▶ Task statement
Find the line with "Inductive Orientation : Type" in the entries below. Repeat it, every following line, and the line with "nameplate from the", exactly and with nothing added.

BEGIN The data

(** X5. When [p_explore] is below every draw, or [p_extend] is, the
    sampling skips everything: the run returns the pattern with no
    candidate, computes no hash, never acquires the lock and leaves the
    shared list as it was. *)
Theorem nothing_sampled root_patterns pattern depth p_explore p_extend
    w r w' :
  (∀ i, (p_explore < rnd i)%Q) ∨ (∀ i, (p_extend < rnd i)%Q) →
  candidates_of root_patterns pattern depth p_explore p_extend w
  = (Ok r, w') →
  r = (pattern, []) ∧ hashed w' = hashed w ∧ locks w' = locks w
  ∧ visited w' = visited w.
Proof.
  intros Hbelow Hrun.
  pose proof (candidates_loops
    (λ _ cands w1, cands = [] ∧ hashed w1 = hashed w ∧ locks w1 = locks w
                   ∧ visited w1 = visited w)
    root_patterns pattern depth p_explore p_extend w) as Hrule.
  unfold post in Hrule. rewrite Hrun in Hrule.
  destruct Hrule as (? & ? & ?); try done.
  - intros pairs cands w1 e b rest i j _ Hexplore Hextend _.
    destruct Hbelow as [Hlt|Hlt];
      [specialize (Hlt i)|specialize (Hlt j)];
      apply Qltb_lt in Hlt; congruence.
  - destruct r as [p cands]. simpl in *. by subst.
Qed.

(** X6. When the index has no entry for the class of any endpoint, the
    run returns the pattern with no candidate and does nothing at all: no
    draw, no hash, no lock. *)
Theorem no_entry_no_work root_patterns pattern depth p_explore p_extend
    endpoints w :
  endpoints_of pattern depth = Ok endpoints →
  (∀ e, e ∈ endpoints → root_patterns !! term_value e = None) →
  candidates_of root_patterns pattern depth p_explore p_extend w
  = (Ok (pattern, []), w).
Proof.
  intros Heps Hnone.
  unfold compute_candidates, mbind at 1 2, M_bind, lift. rewrite Heps.
  assert (Hloop : ∀ cands,
    for_each (try_endpoint rnd interleaved predict_hash contains_at_depth
                root_patterns pattern depth p_explore p_extend)
             endpoints cands w = (Ok cands, w)).
  { clear Heps. induction endpoints as [|e eps IH]; intros cands; [done|].
    simpl. unfold mbind, M_bind, try_endpoint.
    rewrite Hnone by left. simpl. apply IH.
    intros e' He'. apply Hnone. by right. }
  by rewrite Hloop.
Qed.

(** X7. The pairs that a run hands to [predict_hash] are a sub-sequence
    of [all_pairs], the endpoints paired with the root patterns of their
    classes in the order of the two loops; the lock is acquired exactly
    once for each of them; and every candidate the run returns is one of
    them, so that there are at most as many candidates as acquisitions. *)
Theorem considered_sublist root_patterns pattern depth p_explore p_extend
    w r w' :
  candidates_of root_patterns pattern depth p_explore p_extend w
  = (Ok r, w') →
  ∃ pairs,
    hashed w' = hashed w ++ pairs
    ∧ pairs `sublist_of` all_pairs root_patterns pattern depth
    ∧ locks w' = (locks w + length pairs)%nat
    ∧ (∀ c, c ∈ r.2 → (pattern, c) ∈ pairs)
    ∧ (length r.2 ≤ length pairs)%nat.
Proof.
  intros Hrun.
  pose proof (candidates_loops
    (λ passed cands w1,
       ∃ pairs,
         hashed w1 = hashed w ++ pairs
         ∧ pairs `sublist_of` passed
         ∧ locks w1 = (locks w + length pairs)%nat
         ∧ (∀ c, c ∈ cands → (pattern, c) ∈ pairs)
         ∧ (length cands ≤ length pairs)%nat)
    root_patterns pattern depth p_explore p_extend w) as Hrule.
  unfold post in Hrule. rewrite Hrun in Hrule.
  destruct Hrule as [_ Hr]; try done.
  - intros passed pair cands w1 _ _ (pairs & ? & ? & ? & ? & ?).
    exists pairs. split_and!; try done. by apply sublist_inserts_r.
  - intros passed cands w1 e b _ _ _ _ _ _
      (pairs & Hh & Hsub & Hl & Hin & Hlen).
    exists (pairs ++ [(pattern, (e, assertion b))]). simpl.
    split_and!.
    + by rewrite Hh, app_assoc.
    + by apply sublist_app.
    + rewrite length_app, Hl. simpl. lia.
    + intros c Hc. apply elem_of_app.
      destruct (skips _ _ _ _); [left; by apply Hin|].
      apply elem_of_set_add in Hc as [->|Hc]; [right; left|left].
      by apply Hin.
    + rewrite length_app. simpl.
      destruct (skips _ _ _ _); [lia|].
      pose proof (length_set_add (e, assertion b) cands). lia.
  - exists []. rewrite app_nil_r. simpl.
    split_and!; [done|constructor|lia| |lia].
    intros c Hc. by apply elem_of_nil in Hc.
Qed.
(** * Airplane presentation viewer: a shallow embedding of the interactive logic

    The development follows [src/App.tsx] and [src/hooks/useFullscreen.ts].
    JavaScript numbers are modelled as exact rationals ([Q]); values that
    cross the persistence boundary are dynamically typed ([JSValue]), since
    [JSON.parse] returns whatever the stored text denotes.  Calls into the
    browser (JSON, localStorage) and into three.js are made through explicit
    interfaces, so that every statement holds for each behaviour of the
    platform.

    Part I holds the model, Part II the properties. *)

From Stdlib Require Import QArith Qminmax ZArith Bool Ascii String.
From stdpp Require Import gmap strings list.

Open Scope string_scope.

(** * Part I: the model *)

(** ** JavaScript values, truthiness and completions *)

Module Js.

(** The values [JSON.parse] can produce. *)
#[local] Unset Elimination Schemes.
Inductive JSValue : Type :=
| VNull
| VBool (b : bool)
| VNum (q : Q)
| VStr (s : string)
| VArr (items : list JSValue)
| VObj (fields : list (string * JSValue)).
#[local] Set Elimination Schemes.

Definition Qnonzero (q : Q) : bool := negb (Qnum q =? 0)%Z.

(** [ToBoolean]: [null], [false], [0] and the empty string are falsy. *)
Definition truthy (v : JSValue) : bool :=
  match v with
  | VNull => false
  | VBool b => b
  | VNum q => Qnonzero q
  | VStr s => negb (String.eqb s "")
  | VArr _ | VObj _ => true
  end.

(** [a && b] yields [a] when [a] is falsy and [b] otherwise. *)
Definition js_and (a b : JSValue) : JSValue := if truthy a then b else a.

(** A DOM reference as read from a property: an object, [null], or
    [undefined] when the property does not exist on this platform. *)
Inductive JSRef : Type :=
| Undefined
| Null
| Elem (node : nat).

Definition ref_truthy (r : JSRef) : bool :=
  match r with
  | Elem _ => true
  | Undefined | Null => false
  end.

(** [a || b] yields [a] when [a] is truthy and [b] otherwise. *)
Definition ref_or (a b : JSRef) : JSRef := if ref_truthy a then a else b.

(** [!!r] *)
Definition bangbang (r : JSRef) : bool := negb (negb (ref_truthy r)).

(** Errors raised by the platform. *)
Inductive JSError : Type :=
| SyntaxError
| QuotaExceededError
| SecurityError.

(** How a statement completes: normally, or by throwing. *)
Inductive completion (A : Type) : Type :=
| Normal (a : A)
| Thrown (e : JSError).
Arguments Normal {A} a.
Arguments Thrown {A} e.

(** Stateful, fallible code: the state reached is kept when an exception is
    thrown, as no side effect is undone by [throw]. *)
Definition M (S A : Type) : Type := S -> completion A * S.

Definition ret {S A} (a : A) : M S A := fun s => (Normal a, s).

Definition bind {S A B} (m : M S A) (k : A -> M S B) : M S B :=
  fun s =>
    match m s with
    | (Normal a, s') => k a s'
    | (Thrown e, s') => (Thrown e, s')
    end.

Definition throw {S A} (e : JSError) : M S A := fun s => (Thrown e, s).

(** [try { body } catch (error) { handler }] *)
Definition try_catch {S A} (body : M S A) (handler : JSError -> M S A) : M S A :=
  fun s =>
    match body s with
    | (Normal a, s') => (Normal a, s')
    | (Thrown e, s') => handler e s'
    end.

Definition get {S} : M S S := fun s => (Normal s, s).
Definition modify {S} (f : S -> S) : M S unit := fun s => (Normal tt, f s).

Definition completed {A} (c : completion A) : bool :=
  match c with
  | Normal _ => true
  | Thrown _ => false
  end.

End Js.

Import Js.

#[global] Instance M_ret {S} : MRet (M S) := fun A => @ret S A.
#[global] Instance M_bind {S} : MBind (M S) := fun A B k m => @bind S A B m k.

(** ** Hotspot registry ([pointsData]) *)

Module Registry.

Inductive Orientation : Type := horizontal | vertical.

Record PointData : Type := {
  id : Z;
  title : string;
  position : Q * Q * Q;
  description : list (string * string);
  image : string;
  alt : string;
  orientation : Orientation
}.

Definition descriptionLabels_size : string := "Dimensions".
Definition descriptionLabels_expedition : string := "Expedition".

(** Assets are imported URLs; they are named after their import.  The
    double quotes around Kamchatka in the source are written as single ones. *)
Definition pointsData : list PointData := [
  {| id := 1;
     title := "Radio receiver (PV-1 Ventura aircraft of Lieutenant Jack R. Cowles)";
     position := (0, 3.25, -4.4)%Q;
     image := "RadioReceiver";
     alt := "Radio receiver";
     orientation := horizontal;
     description := [
       (descriptionLabels_size, "24 x 10 x 5");
       (descriptionLabels_expedition, "'Kamchatka' Expedition, 2021–2023") ] |};
  {| id := 2;
     title := "Technical nameplate from the PV-1 Ventura flown by Lieutenant Jack R. Cowles";
     position := (0, 3.9, 1.7)%Q;
     image := "Nameplates";
     alt := "Technical nameplates";
     orientation := horizontal;
     description := [
       (descriptionLabels_size, "N/A");
       (descriptionLabels_expedition, "'Kamchatka' Expedition, 2021–2023") ] |};
  {| id := 3;
     title := "Technical cylinder (PV-1 Ventura aircraft of Lieutenant Jack R. Cowles)";
     position := (0.9, 2.6, 0.3)%Q;
     image := "Cylinder";
     alt := "Technical cylinder";
     orientation := horizontal;
     description := [
       (descriptionLabels_size, "45 х 15");
       (descriptionLabels_expedition, "ALSIB Expedition, September 2022") ] |}
].

End Registry.

Import Registry.

(** ** Overlay projector ([InteractivePoint]) *)

Module Overlay.

(** The marker group whose scale is rewritten each frame. *)
Record Group : Type := { scale : Q * Q * Q }.

(** [Math.min(1 / (distance * 0.2), 0.8) * size] *)
Definition scaleFactor (distance size : Q) : Q :=
  (Qmin (1 / (distance * 0.2)) 0.8 * size)%Q.

(** The [useFrame] callback.  [distance] is what
    [camera.position.distanceTo(new THREE.Vector3(...position))] returned;
    [pointRef] is [pointRef.current], absent until the group is mounted. *)
Definition useFrame (distance size : Q) (pointRef : option Group) : option Group :=
  match pointRef with
  | Some _ =>
      let scaleFactor := scaleFactor distance size in
      Some {| scale := (scaleFactor, scaleFactor, scaleFactor) |}
  | None => None
  end.

(** Initial scale of the group: [scale={[size, size, size]}]. *)
Definition mount (size : Q) : Group := {| scale := (size, size, size) |}.

(** The formula as the specification words it, with its constants named. *)
Definition spec_scale (K CAP distance userSizeMultiplier : Q) : Q :=
  (Qmin (1 / (distance * K)) CAP * userSizeMultiplier)%Q.

End Overlay.

(** ** Preference store ([useLocalStorage]) *)

Module PrefStore.

(** What the page can observe of the browser: the persisted entries and the
    console. *)
Record World : Type := {
  localStorage : gmap string string;
  console : list JSError
}.

(** The browser functions the hook calls.  [JSON_parse] yields [None] where
    [JSON.parse] throws a [SyntaxError]; the three [_throws] fields say when
    an access to the storage raises (quota exceeded, access denied) and
    with which error. *)
Record Browser : Type := {
  JSON_parse : string -> option JSValue;
  JSON_stringify : JSValue -> string;
  getItem_throws : gmap string string -> string -> option JSError;
  setItem_throws : gmap string string -> string -> string -> option JSError;
  removeItem_throws : gmap string string -> string -> option JSError
}.

(** The persisted entry of [key] cannot be read back: it is absent, or
    [JSON.parse] rejects its text. *)
Definition unreadable (B : Browser) (entries : gmap string string) (key : string) : Prop :=
  entries !! key = None
  \/ exists text, entries !! key = Some text /\ JSON_parse B text = None.
(** The time value after [d.setMinutes(min)]: the minutes field of the
    local time is replaced and the result read back as a local time.
    ([TimeClip] only rejects instants more than 10^8 days from the epoch.) *)
Definition setMinutes (tz : TimeZone) (t min : Z) : Z :=
  let local := LocalTime tz t in
  UTC tz (MakeDate (Day local)
                   (MakeTime (HourFromTime local) min (SecFromTime local)
                             (msFromTime local))).

(** A host on UTC. *)
Definition utc : TimeZone := mkTimeZone (fun _ => 0) (fun _ => 0).

End JSDate.

Arguments JSDate.getMinutes : simpl never.
Arguments JSDate.setMinutes : simpl never.

(* ===================================================================== *)
(** ** The backend: table [files] and bucket [files]                     *)
(* ===================================================================== *)

Module Supabase.

Record Backend := mkBackend
  { files : list FileData;                 (* rows of public.files *)
    objects : gmap string (list byte) }.   (* bucket: key -> bytes *)

(** What every client call resolves to: [{ data, error }]. *)
Record Response (A : Type) := mkResponse
  { data : option A; error : option ErrorObj }.
Arguments mkResponse {A}.
Arguments data {A}.
Arguments error {A}.

Definition ok {A} (a : A) : Response A := mkResponse (Some a) None.
Definition failed {A} (e : ErrorObj) : Response A := mkResponse None (Some e).

Definition succeeded {A} (r : Response A) : bool :=
  match error r with None => true | Some _ => false end.

(** Errors the platform raises by itself. *)
Definition no_single_row : ErrorObj :=
  mkError "JSON object requested, multiple (or no) rows returned".
Definition duplicate_key : ErrorObj :=
  mkError "duplicate key value violates unique constraint files_pkey".
Definition already_exists : ErrorObj := mkError "The resource already exists".
Definition object_not_found : ErrorObj := mkError "Object not found".

Definition id_is (fileId : string) (r : FileData) : bool := String.eqb (id r) fileId.
Definition expires_before (t : Z) (r : FileData) : bool := expires_at r <? t.

Section Calls.
Variable fault : option ErrorObj.  (* upstream failure of this call *)
Variable b : Backend.

(** [storage.from('files').upload(path, file)]; no upsert. *)
Definition storage_upload (path : string) (bytes : list byte)
  : Backend * Response unit :=
  match fault with
  | Some e => (b, failed e)
  | None =>
      match objects b !! path with
      | Some _ => (b, failed already_exists)
      | None => (mkBackend (files b) (<[path := bytes]> (objects b)), ok tt)
      end
  end.

(** [storage.from('files').download(path)] *)
Definition storage_download (path : string) : Backend * Response (list byte) :=
  match fault with
  | Some e => (b, failed e)
  | None =>
      match objects b !! path with
      | Some bytes => (b, ok bytes)
      | None => (b, failed object_not_found)
      end
  end.

(** [storage.from('files').remove(paths)]: absent keys are skipped. *)
Definition storage_remove (paths : list string) : Backend * Response unit :=
  match fault with
  | Some e => (b, failed e)
  | None => (mkBackend (files b) (foldr delete (objects b) paths), ok tt)
  end.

END The data

▶ Reply to the exercise
Inductive Orientation : Type := horizontal | vertical.

Record PointData : Type := {
  id : Z;
  title : string;
  position : Q * Q * Q;
  description : list (string * string);
  image : string;
  alt : string;
  orientation : Orientation
}.

Definition descriptionLabels_size : string := "Dimensions".
Definition descriptionLabels_expedition : string := "Expedition".

(** Assets are imported URLs; they are named after their import.  The
    double quotes around Kamchatka in the source are written as single ones. *)
Definition pointsData : list PointData := [
  {| id := 1;
     title := "Radio receiver (PV-1 Ventura aircraft of Lieutenant Jack R. Cowles)";
     position := (0, 3.25, -4.4)%Q;
     image := "RadioReceiver";
     alt := "Radio receiver";
     orientation := horizontal;
     description := [
       (descriptionLabels_size, "24 x 10 x 5");
       (descriptionLabels_expedition, "'Kamchatka' Expedition, 2021–2023") ] |};
  {| id := 2;
     title := "Technical nameplate from the PV-1 Ventura flown by Lieutenant Jack R. Cowles";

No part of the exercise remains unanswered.